Sempre bom descobrir o quanto escritores canônicos podem ser extremamente engraçados. Quem teme ou repudia a literatura não consegue conceber, por exemplo, que autores como Kafka são grandes humoristas, que por detrás da imagem fácil de que o homem de letras vive enredado em sérios debates sobre a alma existe um observador descompromissado tão loquaz e divertido quanto alguém que se oferece para uma fofoca na fila do pão da padaria. Tenho essa realidade como uma das mutilações a que sofre, inconscientemente, aquele que julga como entretenimento genuíno a novela global, o videogame, ou algum dos escapes da internet, e considera sem sombra de dúvidas que a leitura é um tédio infinito.

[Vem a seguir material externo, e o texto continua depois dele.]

Definition release (lease : PreparationLease) (state : option OperationState) (errorCode : option string) (now : Z)
    (l : HostedDevnetLedger) : jres HostedDevnetLedger :=
  operation ← operation_of l (ls_operationId lease);
  let sameLease := same_lease l operation (ls_operationId lease) lease in
  let ownsFence := sameLease && bool_decide (op_fence operation = Some (ls_fence lease)) && lease_live l operation now in
  let l1 := if sameLease then with_lease (op_kind operation) None l else l in
  match state with
  | None => Ok l1
  | Some state =>
      if is_terminal (op_state operation) then Ok l1
      else
        require ownsFence LEASE_LOST ;;
        require (bool_decide (op_state operation = prepared) || bool_decide (op_state operation = submitted))
          OPERATION_STATE ;;
        Ok (with_operation (ls_operationId lease)
              (op_with state (op_fence operation) (op_attempt operation) (stamp_submitted state now operation)
                 (stamp_completed state now operation) errorCode operation) l1)
  end.

Definition transition (operationId : string) (state : OperationState) (errorCode : option string) (now : Z)
    (l : HostedDevnetLedger) : jres HostedDevnetLedger :=
  operation ← operation_of l operationId;
  if is_terminal (op_state operation) then Ok l
  else
    require (bool_decide (op_attempt operation <> None)
             && (bool_decide (state = submitted) || is_terminal state)) OPERATION_STATE ;;
    Ok (with_operation operationId
          (op_with state (op_fence operation) (op_attempt operation)
             (if bool_decide (state = submitted) then Some (default now (op_submittedAt operation))
              else op_submittedAt operation)
             (stamp_completed state now operation) errorCode operation) l).

Definition disableFaucet (reason : string) (l : HostedDevnetLedger) : jres HostedDevnetLedger :=
  Ok (with_disabled (Some (default reason (faucetDisabledReason l))) l).

(** ** The calls of the journal *)

Inductive journal_call :=
  | CReserveGrant (owner assetId visitorHash ipHash : string) (now now' : Z)
  | CReserveObservation (assetId : string) (now : Z)
  | CAcquire (operation : DurableOperation) (holder : string) (now : Z)
  | CPersistPrepared (operationId : string) (lease : PreparationLease) (attempt : SignedAttempt) (now : Z)
  | CRelease (lease : PreparationLease) (state : option OperationState) (errorCode : option string) (now : Z)
  | CTransition (operationId : string) (state : OperationState) (errorCode : option string) (now : Z)
  | CDisableFaucet (reason : string).

Definition change_of (c : journal_call) : HostedDevnetLedger -> jres HostedDevnetLedger :=
  match c with
  | CReserveGrant owner assetId visitorHash ipHash now now' => reserveGrant owner assetId visitorHash ipHash now now'
  | CReserveObservation assetId now => reserveObservation assetId now
  | CAcquire operation holder now => acquire operation holder now
  | CPersistPrepared operationId lease attempt now => persistPrepared operationId lease attempt now
  | CRelease lease state errorCode now => release lease state errorCode now
  | CTransition operationId state errorCode now => transition operationId state errorCode now
  | CDisableFaucet reason => disableFaucet reason
  end.

(** What a call checks of its arguments before it reads the store. *)
Definition call_guard (c : journal_call) : jres unit :=
  match c with
  | CAcquire operation _ _ => require (is_active (op_state operation)) OPERATION_STATE
  | _ => Ok tt
  end.

(** One call, as the store commits it. *)
Definition journal_exec (c : journal_call) (l : HostedDevnetLedger) : jres HostedDevnetLedger :=
  call_guard c ;; journal_mutation (change_of c) l.
End journal.
(** A measure of an operation that only depends on what never changes. *)
Definition fixed_part (o : DurableOperation) :=
  (op_id o, op_kind o, reservationLamports o, op_day o, op_owner o, op_assetId o, (op_visitorHash o, op_ipHash o, op_bucket o)).

Definition total (f : DurableOperation -> Z) (l : HostedDevnetLedger) : Z := om_sum f (ops l).
Definition one_if (b : bool) : Z := if b then 1 else 0.

Definition is_kind (k : OperationKind) (o : DurableOperation) : bool := bool_decide (op_kind o = k).
Definition granted (day : string) (o : DurableOperation) : bool := is_kind faucet o && bool_decide (op_day o = day).
Definition visitor_grants (day v : string) : HostedDevnetLedger -> Z :=
  total (fun o => one_if (granted day o && bool_decide (op_visitorHash o = Some v))).
Definition ip_grants (day v : string) : HostedDevnetLedger -> Z :=
  total (fun o => one_if (granted day o && bool_decide (op_ipHash o = Some v))).
Definition day_grants (day : string) : HostedDevnetLedger -> Z := total (fun o => one_if (granted day o)).
Definition reserved_lamports (k : OperationKind) : HostedDevnetLedger -> Z :=
  total (fun o => if is_kind k o then reservationLamports o else 0).

(** ** The invariant *)

Definition reservation_of (k : OperationKind) : Z :=
  match k with faucet => FAUCET_RESERVATION_LAMPORTS | observation => OBSERVATION_RESERVATION_LAMPORTS end.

Pois bem, não quero falar de Kafka, mas de um ensaio intitulado Sobre Shakespeare e o teatro (Um ensaio crítico), do qual ainda sinto o peito desobstruído a os olhos marejados das lágrimas das gargalhadas que estava tendo a pouco, quando o lia. Seu autor é, ninguém menos, que Liev Tolstói (ééé, os visitantes esporádicos do blog terão que ter paciência comigo), alguém do qual não me é surpreendente a sua veia cômica, já que sei de páginas em seus dois principais romances que não ficam devendo em nada a Thomas Pynchon ou Mark Twain (para citar apenas dois dos mais engraçados escritores). Esse ensaio consta da sensacional compilação de textos tardios de Tolstói, Os últimos dias, publicado pela Penguin Companhia (uma coleção cujo trabalho de editoração é sempre belo e um regalo para quem ama livros). Tal ensaio trata-se de 80 páginas em que o célebre russo analisa as principais peças de Shakespeare com uma parcimônia e dedicação total, narrando enredos, citando sentenças, descrevendo detalhes cênicos, apontando idiossincrasias dos personagens e do autor inglês no ato de composição das obras.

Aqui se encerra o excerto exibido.